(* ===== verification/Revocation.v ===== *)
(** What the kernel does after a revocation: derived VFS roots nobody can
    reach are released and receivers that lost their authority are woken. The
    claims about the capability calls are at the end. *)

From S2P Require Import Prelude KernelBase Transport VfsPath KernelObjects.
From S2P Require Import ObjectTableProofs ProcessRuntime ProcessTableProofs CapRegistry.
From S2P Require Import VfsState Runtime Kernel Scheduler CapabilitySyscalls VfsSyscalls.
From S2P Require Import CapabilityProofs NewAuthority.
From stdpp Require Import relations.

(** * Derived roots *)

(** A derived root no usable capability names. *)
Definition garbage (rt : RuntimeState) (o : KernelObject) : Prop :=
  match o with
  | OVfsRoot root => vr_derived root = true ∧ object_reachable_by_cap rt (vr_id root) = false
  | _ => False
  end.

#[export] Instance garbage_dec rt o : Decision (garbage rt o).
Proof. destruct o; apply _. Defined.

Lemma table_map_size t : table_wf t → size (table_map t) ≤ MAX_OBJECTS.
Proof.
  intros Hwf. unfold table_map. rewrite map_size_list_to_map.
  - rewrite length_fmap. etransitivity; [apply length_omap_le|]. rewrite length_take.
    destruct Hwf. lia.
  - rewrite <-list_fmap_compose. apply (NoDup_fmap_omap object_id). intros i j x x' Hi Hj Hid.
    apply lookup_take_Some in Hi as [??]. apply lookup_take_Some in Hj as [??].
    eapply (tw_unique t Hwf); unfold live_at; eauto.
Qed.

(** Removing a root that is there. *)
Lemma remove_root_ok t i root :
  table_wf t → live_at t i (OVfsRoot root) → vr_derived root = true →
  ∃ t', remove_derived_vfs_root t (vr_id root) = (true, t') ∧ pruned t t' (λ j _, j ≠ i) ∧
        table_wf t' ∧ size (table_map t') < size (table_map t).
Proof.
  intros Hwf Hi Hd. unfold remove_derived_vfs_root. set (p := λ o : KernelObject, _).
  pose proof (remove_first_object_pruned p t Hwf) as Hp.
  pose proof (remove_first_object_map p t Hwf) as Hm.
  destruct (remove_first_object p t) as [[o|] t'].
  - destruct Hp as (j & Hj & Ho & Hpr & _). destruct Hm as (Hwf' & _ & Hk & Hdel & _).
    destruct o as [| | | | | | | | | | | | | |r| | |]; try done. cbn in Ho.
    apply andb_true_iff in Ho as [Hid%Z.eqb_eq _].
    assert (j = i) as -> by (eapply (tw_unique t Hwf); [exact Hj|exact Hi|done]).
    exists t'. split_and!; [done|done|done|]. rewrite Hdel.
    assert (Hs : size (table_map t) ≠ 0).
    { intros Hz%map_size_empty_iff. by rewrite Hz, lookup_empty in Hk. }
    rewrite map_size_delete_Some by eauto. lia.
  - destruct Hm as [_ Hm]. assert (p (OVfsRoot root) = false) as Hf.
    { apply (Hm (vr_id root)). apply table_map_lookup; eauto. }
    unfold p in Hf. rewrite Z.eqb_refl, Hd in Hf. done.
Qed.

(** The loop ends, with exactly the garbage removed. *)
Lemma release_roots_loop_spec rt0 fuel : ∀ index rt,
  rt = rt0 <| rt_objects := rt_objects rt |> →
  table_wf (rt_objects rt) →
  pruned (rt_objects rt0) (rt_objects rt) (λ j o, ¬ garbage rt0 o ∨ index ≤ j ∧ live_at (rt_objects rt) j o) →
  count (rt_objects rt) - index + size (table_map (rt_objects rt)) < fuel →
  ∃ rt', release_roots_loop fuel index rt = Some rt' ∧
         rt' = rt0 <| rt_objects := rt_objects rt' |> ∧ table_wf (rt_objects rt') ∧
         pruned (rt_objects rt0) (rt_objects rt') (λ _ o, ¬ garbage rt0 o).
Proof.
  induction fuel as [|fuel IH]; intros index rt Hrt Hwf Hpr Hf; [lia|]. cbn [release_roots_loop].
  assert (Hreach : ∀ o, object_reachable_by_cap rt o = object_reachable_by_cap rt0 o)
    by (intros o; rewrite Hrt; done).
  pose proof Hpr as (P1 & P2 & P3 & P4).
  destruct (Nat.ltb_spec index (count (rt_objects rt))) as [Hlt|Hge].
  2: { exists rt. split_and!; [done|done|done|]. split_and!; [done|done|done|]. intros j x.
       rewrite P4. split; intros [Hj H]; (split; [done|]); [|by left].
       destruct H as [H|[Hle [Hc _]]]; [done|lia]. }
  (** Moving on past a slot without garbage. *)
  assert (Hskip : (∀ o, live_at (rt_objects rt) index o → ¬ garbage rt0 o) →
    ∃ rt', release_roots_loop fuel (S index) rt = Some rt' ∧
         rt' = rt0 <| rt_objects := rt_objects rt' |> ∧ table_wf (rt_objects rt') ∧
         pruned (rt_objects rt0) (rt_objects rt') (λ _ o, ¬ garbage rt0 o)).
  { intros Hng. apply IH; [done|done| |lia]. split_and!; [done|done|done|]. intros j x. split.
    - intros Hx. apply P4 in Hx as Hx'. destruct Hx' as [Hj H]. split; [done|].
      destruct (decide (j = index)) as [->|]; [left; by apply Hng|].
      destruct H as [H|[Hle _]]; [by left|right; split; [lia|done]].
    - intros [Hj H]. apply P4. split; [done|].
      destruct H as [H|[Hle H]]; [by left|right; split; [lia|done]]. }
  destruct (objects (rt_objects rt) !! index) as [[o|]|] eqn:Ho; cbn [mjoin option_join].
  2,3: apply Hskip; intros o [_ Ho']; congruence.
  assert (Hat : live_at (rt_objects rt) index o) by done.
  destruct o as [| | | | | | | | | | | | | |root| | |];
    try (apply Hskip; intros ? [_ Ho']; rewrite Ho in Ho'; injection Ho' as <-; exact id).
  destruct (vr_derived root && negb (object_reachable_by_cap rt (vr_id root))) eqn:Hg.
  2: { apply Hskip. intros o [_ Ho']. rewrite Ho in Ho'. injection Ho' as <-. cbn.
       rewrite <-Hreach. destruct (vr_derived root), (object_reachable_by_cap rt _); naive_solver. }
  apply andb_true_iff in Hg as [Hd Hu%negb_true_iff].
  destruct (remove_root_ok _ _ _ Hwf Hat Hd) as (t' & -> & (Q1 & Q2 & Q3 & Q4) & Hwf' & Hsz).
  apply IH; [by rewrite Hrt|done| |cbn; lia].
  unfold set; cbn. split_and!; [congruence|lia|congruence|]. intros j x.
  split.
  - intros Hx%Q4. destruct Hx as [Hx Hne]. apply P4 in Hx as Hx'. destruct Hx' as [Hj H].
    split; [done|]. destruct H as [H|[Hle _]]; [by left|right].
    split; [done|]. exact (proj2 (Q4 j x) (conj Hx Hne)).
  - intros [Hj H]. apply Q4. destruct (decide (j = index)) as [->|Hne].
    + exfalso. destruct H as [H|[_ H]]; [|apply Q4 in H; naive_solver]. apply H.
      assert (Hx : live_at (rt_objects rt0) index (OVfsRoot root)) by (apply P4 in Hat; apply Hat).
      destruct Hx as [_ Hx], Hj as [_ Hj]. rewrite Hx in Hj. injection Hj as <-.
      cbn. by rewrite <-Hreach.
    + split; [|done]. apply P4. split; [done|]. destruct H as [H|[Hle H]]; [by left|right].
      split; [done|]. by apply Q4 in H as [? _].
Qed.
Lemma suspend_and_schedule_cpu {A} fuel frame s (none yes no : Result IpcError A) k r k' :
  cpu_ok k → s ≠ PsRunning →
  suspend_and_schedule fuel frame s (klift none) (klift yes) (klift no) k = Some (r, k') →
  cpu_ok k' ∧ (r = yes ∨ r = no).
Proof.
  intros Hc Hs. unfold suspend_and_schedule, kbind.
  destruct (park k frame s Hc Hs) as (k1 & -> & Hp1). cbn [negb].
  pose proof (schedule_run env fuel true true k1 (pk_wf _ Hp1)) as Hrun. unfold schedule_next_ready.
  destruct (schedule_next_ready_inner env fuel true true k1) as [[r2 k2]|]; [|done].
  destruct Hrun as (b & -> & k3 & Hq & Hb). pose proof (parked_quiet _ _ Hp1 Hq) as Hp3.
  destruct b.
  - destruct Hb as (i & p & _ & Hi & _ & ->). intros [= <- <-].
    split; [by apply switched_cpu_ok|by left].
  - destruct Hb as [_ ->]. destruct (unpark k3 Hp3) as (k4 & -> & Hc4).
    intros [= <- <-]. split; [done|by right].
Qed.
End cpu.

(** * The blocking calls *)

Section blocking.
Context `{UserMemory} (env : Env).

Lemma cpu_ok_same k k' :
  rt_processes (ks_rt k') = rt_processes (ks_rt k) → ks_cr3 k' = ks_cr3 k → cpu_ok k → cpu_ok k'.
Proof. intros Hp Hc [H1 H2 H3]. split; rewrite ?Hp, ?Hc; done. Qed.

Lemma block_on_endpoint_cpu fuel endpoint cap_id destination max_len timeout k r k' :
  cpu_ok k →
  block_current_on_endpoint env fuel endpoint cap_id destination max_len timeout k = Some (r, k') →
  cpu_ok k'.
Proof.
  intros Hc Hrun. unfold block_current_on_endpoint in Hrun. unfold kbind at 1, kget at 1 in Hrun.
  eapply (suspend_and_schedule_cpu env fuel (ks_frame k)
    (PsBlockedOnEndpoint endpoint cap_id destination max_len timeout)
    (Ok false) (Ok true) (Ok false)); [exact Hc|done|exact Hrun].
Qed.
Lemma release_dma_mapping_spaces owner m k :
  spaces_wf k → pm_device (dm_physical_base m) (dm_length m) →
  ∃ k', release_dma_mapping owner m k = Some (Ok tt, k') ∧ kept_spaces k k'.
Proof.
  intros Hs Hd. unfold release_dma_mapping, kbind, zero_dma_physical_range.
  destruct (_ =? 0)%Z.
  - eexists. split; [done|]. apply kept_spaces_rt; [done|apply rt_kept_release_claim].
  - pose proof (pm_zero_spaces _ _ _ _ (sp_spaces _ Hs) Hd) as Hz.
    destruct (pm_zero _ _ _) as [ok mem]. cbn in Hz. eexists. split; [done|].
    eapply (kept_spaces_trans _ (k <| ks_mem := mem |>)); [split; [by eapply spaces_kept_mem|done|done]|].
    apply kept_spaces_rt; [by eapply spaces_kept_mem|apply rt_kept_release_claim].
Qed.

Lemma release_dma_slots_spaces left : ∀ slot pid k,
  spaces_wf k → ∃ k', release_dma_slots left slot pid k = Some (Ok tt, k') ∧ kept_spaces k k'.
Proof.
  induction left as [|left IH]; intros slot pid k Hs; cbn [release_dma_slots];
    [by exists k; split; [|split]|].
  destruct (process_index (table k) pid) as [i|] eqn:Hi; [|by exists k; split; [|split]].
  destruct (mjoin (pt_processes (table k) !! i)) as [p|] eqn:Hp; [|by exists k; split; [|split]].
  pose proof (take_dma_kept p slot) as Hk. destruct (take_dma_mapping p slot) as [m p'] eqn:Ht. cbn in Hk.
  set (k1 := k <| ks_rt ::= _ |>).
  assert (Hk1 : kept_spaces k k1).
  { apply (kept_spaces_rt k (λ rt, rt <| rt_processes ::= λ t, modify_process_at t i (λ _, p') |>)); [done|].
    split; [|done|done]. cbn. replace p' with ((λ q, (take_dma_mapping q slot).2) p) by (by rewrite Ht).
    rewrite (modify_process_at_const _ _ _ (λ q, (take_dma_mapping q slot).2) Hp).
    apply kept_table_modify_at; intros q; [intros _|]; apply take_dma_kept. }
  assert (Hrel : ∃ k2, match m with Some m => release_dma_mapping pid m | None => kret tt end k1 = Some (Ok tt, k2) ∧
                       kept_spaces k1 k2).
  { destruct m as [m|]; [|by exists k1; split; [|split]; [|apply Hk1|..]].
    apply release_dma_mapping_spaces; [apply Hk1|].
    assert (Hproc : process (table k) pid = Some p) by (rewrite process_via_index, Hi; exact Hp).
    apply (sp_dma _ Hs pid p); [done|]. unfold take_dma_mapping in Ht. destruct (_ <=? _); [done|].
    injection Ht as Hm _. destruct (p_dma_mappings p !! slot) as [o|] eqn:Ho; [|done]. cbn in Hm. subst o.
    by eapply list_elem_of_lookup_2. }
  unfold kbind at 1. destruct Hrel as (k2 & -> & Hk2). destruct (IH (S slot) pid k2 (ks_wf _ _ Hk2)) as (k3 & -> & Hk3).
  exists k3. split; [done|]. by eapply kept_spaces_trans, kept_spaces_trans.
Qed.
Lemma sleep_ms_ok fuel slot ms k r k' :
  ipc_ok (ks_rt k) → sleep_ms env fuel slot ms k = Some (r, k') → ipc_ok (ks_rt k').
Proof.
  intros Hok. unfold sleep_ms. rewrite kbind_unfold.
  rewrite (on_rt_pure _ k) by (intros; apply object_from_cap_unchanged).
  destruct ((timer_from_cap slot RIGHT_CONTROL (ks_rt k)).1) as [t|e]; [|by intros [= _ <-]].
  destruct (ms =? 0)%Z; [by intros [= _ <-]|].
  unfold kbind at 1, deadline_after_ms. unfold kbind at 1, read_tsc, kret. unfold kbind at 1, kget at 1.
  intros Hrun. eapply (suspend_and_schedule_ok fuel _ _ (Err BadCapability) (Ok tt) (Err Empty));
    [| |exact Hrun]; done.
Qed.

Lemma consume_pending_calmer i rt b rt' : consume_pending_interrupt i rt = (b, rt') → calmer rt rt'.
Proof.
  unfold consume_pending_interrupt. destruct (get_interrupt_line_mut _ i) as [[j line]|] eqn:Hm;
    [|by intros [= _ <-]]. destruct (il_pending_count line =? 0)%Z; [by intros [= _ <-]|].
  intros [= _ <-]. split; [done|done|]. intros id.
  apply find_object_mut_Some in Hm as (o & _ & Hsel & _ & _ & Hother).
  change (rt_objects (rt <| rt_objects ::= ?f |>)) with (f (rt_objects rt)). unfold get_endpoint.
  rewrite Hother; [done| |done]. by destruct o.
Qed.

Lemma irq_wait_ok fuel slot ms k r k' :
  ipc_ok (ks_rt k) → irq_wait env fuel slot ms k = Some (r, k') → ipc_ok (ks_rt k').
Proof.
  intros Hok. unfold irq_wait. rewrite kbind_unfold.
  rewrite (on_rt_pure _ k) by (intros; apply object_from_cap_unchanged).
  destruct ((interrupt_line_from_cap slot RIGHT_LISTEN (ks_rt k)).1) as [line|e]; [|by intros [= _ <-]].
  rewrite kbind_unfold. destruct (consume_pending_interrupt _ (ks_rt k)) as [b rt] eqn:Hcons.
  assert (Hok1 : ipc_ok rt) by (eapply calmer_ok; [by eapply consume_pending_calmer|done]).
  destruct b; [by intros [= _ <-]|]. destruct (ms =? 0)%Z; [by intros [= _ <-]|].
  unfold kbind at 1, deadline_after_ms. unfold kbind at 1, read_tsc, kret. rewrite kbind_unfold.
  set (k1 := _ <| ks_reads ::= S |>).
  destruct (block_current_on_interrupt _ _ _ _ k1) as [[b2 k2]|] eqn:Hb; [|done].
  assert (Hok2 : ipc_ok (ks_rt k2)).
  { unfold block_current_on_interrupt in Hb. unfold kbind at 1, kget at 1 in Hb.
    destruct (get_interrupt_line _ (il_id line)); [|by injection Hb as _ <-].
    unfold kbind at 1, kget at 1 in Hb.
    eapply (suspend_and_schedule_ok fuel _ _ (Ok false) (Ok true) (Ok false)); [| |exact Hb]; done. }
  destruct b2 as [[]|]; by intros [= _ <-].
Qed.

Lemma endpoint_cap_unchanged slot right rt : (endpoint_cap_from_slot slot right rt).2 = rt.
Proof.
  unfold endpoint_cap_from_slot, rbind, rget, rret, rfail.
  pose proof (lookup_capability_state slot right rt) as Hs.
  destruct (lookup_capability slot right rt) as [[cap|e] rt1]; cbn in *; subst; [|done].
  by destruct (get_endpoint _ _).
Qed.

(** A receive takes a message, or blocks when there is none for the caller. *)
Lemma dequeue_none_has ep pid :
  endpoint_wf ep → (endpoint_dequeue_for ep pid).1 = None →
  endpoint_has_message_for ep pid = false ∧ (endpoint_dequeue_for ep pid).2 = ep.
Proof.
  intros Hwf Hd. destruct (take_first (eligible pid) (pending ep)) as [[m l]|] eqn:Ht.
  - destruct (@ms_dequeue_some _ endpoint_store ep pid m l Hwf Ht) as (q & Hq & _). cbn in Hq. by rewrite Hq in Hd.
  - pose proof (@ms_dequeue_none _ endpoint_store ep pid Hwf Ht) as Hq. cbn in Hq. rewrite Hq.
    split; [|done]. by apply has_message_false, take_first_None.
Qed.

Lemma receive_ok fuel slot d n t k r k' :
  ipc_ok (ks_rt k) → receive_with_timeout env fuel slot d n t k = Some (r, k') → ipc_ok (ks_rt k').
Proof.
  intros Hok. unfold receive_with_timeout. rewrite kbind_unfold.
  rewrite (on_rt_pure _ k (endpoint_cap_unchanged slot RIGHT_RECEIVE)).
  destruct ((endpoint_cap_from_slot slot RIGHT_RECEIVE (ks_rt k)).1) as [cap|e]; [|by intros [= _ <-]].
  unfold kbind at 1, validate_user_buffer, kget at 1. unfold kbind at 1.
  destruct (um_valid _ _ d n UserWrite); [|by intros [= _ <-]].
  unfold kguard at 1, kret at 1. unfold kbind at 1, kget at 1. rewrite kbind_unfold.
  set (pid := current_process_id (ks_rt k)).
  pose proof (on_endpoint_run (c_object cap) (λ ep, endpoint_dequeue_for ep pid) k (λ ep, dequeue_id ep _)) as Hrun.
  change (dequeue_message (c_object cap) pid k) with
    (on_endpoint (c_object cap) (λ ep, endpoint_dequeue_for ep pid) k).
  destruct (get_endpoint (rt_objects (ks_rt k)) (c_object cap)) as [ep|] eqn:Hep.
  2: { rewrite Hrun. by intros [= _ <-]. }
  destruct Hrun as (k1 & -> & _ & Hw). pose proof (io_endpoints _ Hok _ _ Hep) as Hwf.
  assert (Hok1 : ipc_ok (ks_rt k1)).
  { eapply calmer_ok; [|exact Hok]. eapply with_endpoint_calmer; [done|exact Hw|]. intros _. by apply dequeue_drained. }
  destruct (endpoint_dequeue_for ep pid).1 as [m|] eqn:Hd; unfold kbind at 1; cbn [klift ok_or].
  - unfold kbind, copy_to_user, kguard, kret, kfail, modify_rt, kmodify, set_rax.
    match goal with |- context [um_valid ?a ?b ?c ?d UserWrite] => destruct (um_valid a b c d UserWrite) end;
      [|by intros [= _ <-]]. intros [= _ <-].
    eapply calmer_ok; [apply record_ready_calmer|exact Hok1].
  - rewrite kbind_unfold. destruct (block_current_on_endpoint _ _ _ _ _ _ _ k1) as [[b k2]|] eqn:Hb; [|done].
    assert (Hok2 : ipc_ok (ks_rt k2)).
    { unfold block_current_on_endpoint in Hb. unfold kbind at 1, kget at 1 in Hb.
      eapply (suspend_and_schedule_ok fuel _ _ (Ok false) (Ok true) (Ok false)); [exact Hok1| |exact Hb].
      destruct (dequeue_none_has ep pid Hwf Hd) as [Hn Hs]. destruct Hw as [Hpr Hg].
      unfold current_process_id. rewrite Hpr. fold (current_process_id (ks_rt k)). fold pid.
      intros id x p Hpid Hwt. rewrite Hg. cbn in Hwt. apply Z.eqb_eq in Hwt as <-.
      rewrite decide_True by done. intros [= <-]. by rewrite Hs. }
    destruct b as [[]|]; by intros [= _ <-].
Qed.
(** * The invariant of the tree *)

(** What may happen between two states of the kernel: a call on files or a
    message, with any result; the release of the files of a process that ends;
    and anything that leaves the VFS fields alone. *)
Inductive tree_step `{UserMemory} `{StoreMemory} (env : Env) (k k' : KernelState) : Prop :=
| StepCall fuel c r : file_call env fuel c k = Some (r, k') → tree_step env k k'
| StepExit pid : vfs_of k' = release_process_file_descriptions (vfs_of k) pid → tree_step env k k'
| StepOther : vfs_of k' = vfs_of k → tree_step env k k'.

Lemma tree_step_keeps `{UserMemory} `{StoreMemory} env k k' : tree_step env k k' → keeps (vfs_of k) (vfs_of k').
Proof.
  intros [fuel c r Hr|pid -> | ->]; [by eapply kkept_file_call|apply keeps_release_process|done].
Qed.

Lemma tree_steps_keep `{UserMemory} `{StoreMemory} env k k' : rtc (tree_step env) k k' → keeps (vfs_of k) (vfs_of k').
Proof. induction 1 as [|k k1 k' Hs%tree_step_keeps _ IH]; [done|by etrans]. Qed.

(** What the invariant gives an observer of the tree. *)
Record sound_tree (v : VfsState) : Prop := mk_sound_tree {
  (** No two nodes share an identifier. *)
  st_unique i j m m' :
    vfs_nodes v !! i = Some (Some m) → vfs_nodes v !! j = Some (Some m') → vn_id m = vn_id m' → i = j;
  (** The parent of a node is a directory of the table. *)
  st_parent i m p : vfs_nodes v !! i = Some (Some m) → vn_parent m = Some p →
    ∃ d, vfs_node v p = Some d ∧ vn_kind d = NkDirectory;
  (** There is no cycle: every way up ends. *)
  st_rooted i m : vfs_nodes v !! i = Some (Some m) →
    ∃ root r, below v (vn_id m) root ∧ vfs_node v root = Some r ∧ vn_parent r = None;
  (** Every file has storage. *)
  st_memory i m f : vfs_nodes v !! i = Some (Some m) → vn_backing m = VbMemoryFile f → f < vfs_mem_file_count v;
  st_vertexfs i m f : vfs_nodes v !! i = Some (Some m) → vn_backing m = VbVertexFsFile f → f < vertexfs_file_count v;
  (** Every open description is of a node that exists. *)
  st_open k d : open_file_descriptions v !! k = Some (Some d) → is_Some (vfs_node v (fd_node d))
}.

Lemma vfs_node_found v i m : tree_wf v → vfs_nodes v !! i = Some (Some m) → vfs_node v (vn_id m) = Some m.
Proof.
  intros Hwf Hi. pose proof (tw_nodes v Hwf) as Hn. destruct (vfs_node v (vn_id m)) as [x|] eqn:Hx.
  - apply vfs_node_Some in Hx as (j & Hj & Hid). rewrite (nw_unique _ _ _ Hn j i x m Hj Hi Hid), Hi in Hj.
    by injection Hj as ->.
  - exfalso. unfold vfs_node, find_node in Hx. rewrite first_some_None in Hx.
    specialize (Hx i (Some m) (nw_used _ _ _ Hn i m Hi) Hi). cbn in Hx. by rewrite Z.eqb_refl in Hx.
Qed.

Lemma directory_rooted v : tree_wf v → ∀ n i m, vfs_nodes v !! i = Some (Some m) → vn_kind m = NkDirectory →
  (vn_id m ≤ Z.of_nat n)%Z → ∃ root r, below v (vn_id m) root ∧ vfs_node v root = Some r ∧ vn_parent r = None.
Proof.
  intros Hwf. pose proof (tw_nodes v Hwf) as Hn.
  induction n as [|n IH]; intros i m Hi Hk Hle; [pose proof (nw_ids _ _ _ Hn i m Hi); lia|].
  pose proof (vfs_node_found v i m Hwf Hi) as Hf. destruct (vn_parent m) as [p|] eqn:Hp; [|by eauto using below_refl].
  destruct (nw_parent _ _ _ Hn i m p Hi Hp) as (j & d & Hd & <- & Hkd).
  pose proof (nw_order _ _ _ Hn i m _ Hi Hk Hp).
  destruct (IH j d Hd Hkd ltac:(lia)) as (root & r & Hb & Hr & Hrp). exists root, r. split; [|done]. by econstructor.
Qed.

Problem statement: Answer with one number: how many lines in the listing hold "eauto".

Result of the exercise: 4